(** * github-stars-this-year: the pagination, counting and ranking core of index.ts

    A shallow embedding of [src/index.ts].  The two paginated loops
    ([getPublicRepos], [getStarsThisYear]) are functions that return the
    list of requests they issued together with their outcome; the remote
    API is a pure function from a request to its response, the process
    clock and the order in which promises settle are explicit inputs. *)

From Stdlib Require Import ZArith List String Ascii Bool Lia Permutation Sorted DecimalString.
From Stdlib Require DecimalFacts DecimalPos DecimalN.
Import ListNotations.
Open Scope Z_scope.

(** ** The JavaScript built-ins the program uses *)

Module JS.

(** [a < b] on two strings: lexicographic on code units.  Every string
    the program compares is ASCII (ISO-8601 timestamps), where code
    units and bytes coincide. *)
Definition str_lt (a b : string) : bool := String.ltb a b.

(** [a >= b] on two strings is the negation of [a < b]. *)
Definition str_ge (a b : string) : bool := negb (str_lt a b).

(** [String(n)] for an integer-valued number. *)
Definition String_of (n : Z) : string := NilZero.string_of_int (Z.to_int n).

(** [s.length]. *)
Definition length_of (s : string) : Z := Z.of_nat (String.length s).

(** [Math.max(x, ...xs)] on a non-empty argument list. *)
Definition Math_max (x : Z) (xs : list Z) : Z := fold_left Z.max xs x.

(** [Array.prototype.sort(cmp)]: the sort is stable (ECMAScript 2019),
    so for a consistent comparator its result is the one of any stable
    sort; insertion from the right is the one written here.  [x] goes
    before the first [y] with [cmp x y <= 0]. *)
Fixpoint insert {A : Type} (cmp : A -> A -> Z) (x : A) (l : list A) : list A :=
  match l with
  | [] => [x]
  | y :: l' => if cmp x y <=? 0 then x :: y :: l' else y :: insert cmp x l'
  end.

Fixpoint Array_sort {A : Type} (cmp : A -> A -> Z) (l : list A) : list A :=
  match l with
  | [] => []
  | x :: l' => insert cmp x (Array_sort cmp l')
  end.

(** [Array.prototype.map] with the index the callback receives. *)
Fixpoint mapi_from {A B : Type} (f : nat -> A -> B) (i : nat) (l : list A) : list B :=
  match l with
  | [] => []
  | x :: l' => f i x :: mapi_from f (S i) l'
  end.

Definition Array_map {A B : Type} (f : nat -> A -> B) (l : list A) : list B :=
  mapi_from f 0%nat l.

(** The state a promise (or an [await] on it) ends in.  [Pending] is a
    promise that did not settle within the number of loop iterations
    the model was given. *)
Inductive Outcome (A : Type) : Type :=
| Returned (a : A)
| Threw (message : string)
| Pending.
Arguments Returned {A} a.
Arguments Threw {A} message.
Arguments Pending {A}.

Definition bind {A B : Type} (m : Outcome A) (k : A -> Outcome B) : Outcome B :=
  match m with
  | Returned a => k a
  | Threw e => Threw e
  | Pending => Pending
  end.

(** The reason of the first promise to reject, promises being visited
    in the order they settle. *)
Fixpoint first_rejection {A : Type} (order : list nat) (promises : list (Outcome A))
  : option string :=
  match order with
  | [] => None
  | i :: order' =>
      match nth_error promises i with
      | Some (Threw e) => Some e
      | _ => first_rejection order' promises
      end
  end.

(** The values of the promises, in the order of the array, when every
    one of them is fulfilled. *)
Fixpoint fulfilled_values {A : Type} (promises : list (Outcome A)) : option (list A) :=
  match promises with
  | [] => Some []
  | Returned a :: promises' =>
      match fulfilled_values promises' with
      | Some vs => Some (a :: vs)
      | None => None
      end
  | _ :: _ => None
  end.

(** [await Promise.all(promises)].  [order] lists indices of the array
    in the order the promises settle; a promise it does not list
    settles after the listed ones, in array order.  The result rejects
    with the reason of the first promise to reject, fulfils with the
    values in array order when all fulfil, and stays pending
    otherwise. *)
Definition Promise_all {A : Type} (order : list nat) (promises : list (Outcome A))
  : Outcome (list A) :=
  match first_rejection (order ++ seq 0 (List.length promises)) promises with
  | Some e => Threw e
  | None =>
      match fulfilled_values promises with
      | Some vs => Returned vs
      | None => Pending
      end
  end.

End JS.

Import JS.

Notation "x <- m ;; k" := (JS.bind m (fun x => k))
  (at level 100, m at next level, right associativity).

(** ** The remote API *)

Module Repository.
Record t : Type := mk {
  name : string;
  full_name : string;
  stargazers_count : Z;
  html_url : string;
  private : bool
}.
End Repository.

Module User.
Record t : Type := mk { login : string }.
End User.

Module StargazerEvent.
Record t : Type := mk {
  starred_at : string;
  user : User.t
}.
End StargazerEvent.

Module RepoStarResult.
Record t : Type := mk {
  name : string;
  fullName : string;
  totalStars : Z;
  starsThisYear : Z;
  url : string
}.
End RepoStarResult.

(** What the program reads of a [Response]: [status], [statusText] and
    the decoded body [json()]. *)
Record Response (A : Type) : Type := mkResponse {
  status : Z;
  statusText : string;
  json : list A
}.
Arguments mkResponse {A} status statusText json.
Arguments status {A} r.
Arguments statusText {A} r.
Arguments json {A} r.

(** [response.ok]: the status is in the range 200-299. *)
Definition ok {A : Type} (response : Response A) : bool :=
  (200 <=? status response) && (status response <=? 299).

(** The two requests of the program:
    [GET /users/{username}/repos?type=owner&per_page={perPage}&page={page}] and
    [GET /repos/{owner}/{repo}/stargazers?per_page={perPage}&page={page}]. *)
Inductive Request : Type :=
| ListRepos (username : string) (perPage page : Z)
| ListStargazers (owner repo : string) (perPage page : Z).

(** The remote data set: what each endpoint answers to each request. *)
Record Remote : Type := mkRemote {
  fetchRepos : string -> Z -> Z -> Response Repository.t;
  fetchStargazers : string -> string -> Z -> Z -> Response StargazerEvent.t
}.

(** The date built-ins as the program observes them: the local calendar
    year [new Date().getFullYear()] shows at line 121 ([yearAtStart]) and
    when the call of [getStarsThisYear] made by the task of a given index
    evaluates it at line 71 ([getFullYear]), and
    [new Date(year, 0, 1).toISOString()], which depends on the time zone
    of the process. *)
Record Clock : Type := mkClock {
  yearAtStart : Z;
  getFullYear : nat -> Z;
  startOfYearISO : Z -> string
}.

(** ** index.ts *)

Definition perPage : Z := 100.

(** [getPublicRepos], the [while (true)] loop of lines 50-65 with its
    variables [repos] and [page]; the first component is the list of the
    requests issued, in order.  [fuel] bounds the number of iterations
    followed; a loop that needs more is [Pending]. *)
Fixpoint getPublicRepos_loop (fuel : nat) (remote : Remote) (username : string)
    (repos : list Repository.t) (page : Z)
  : list Request * Outcome (list Repository.t) :=
  match fuel with
  | O => ([], Pending)
  | S fuel' =>
      let request := ListRepos username perPage page in
      let response := fetchRepos remote username perPage page in
      if negb (ok response) then
        ([request], Threw ("Failed to fetch repositories: " ++ statusText response))
      else
        let data := json response in
        if Z.of_nat (List.length data) =? 0 then ([request], Returned repos)
        else
          let repos' :=
            repos ++ filter (fun repo => negb (Repository.private repo)) data in
          if Z.of_nat (List.length data) <? perPage then ([request], Returned repos')
          else
            let (log, out) := getPublicRepos_loop fuel' remote username repos' (page + 1) in
            (request :: log, out)
  end.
........
__Exercise objective__.
Using the entries above, output exactly the lines between the line holding "(m : Outcome" and the line holding "match fulfilled_values promises with", end lines included, and nothing more.

__Expected answer__.
Definition bind {A B : Type} (m : Outcome A) (k : A -> Outcome B) : Outcome B :=
  match m with
  | Returned a => k a
  | Threw e => Threw e
  | Pending => Pending
  end.

(** The reason of the first promise to reject, promises being visited
    in the order they settle. *)
Fixpoint first_rejection {A : Type} (order : list nat) (promises : list (Outcome A))
  : option string :=
  match order with
  | [] => None
  | i :: order' =>
      match nth_error promises i with
      | Some (Threw e) => Some e
      | _ => first_rejection order' promises
      end
  end.

(** The values of the promises, in the order of the array, when every
    one of them is fulfilled. *)
Fixpoint fulfilled_values {A : Type} (promises : list (Outcome A)) : option (list A) :=
  match promises with
  | [] => Some []
  | Returned a :: promises' =>
      match fulfilled_values promises' with
      | Some vs => Some (a :: vs)
      | None => None
      end
  | _ :: _ => None
  end.

(** [await Promise.all(promises)].  [order] lists indices of the array
    in the order the promises settle; a promise it does not list
    settles after the listed ones, in array order.  The result rejects
    with the reason of the first promise to reject, fulfils with the
    values in array order when all fulfil, and stays pending
    otherwise. *)
Definition Promise_all {A : Type} (order : list nat) (promises : list (Outcome A))
  : Outcome (list A) :=
  match first_rejection (order ++ seq 0 (List.length promises)) promises with
  | Some e => Threw e
  | None =>
      match fulfilled_values promises with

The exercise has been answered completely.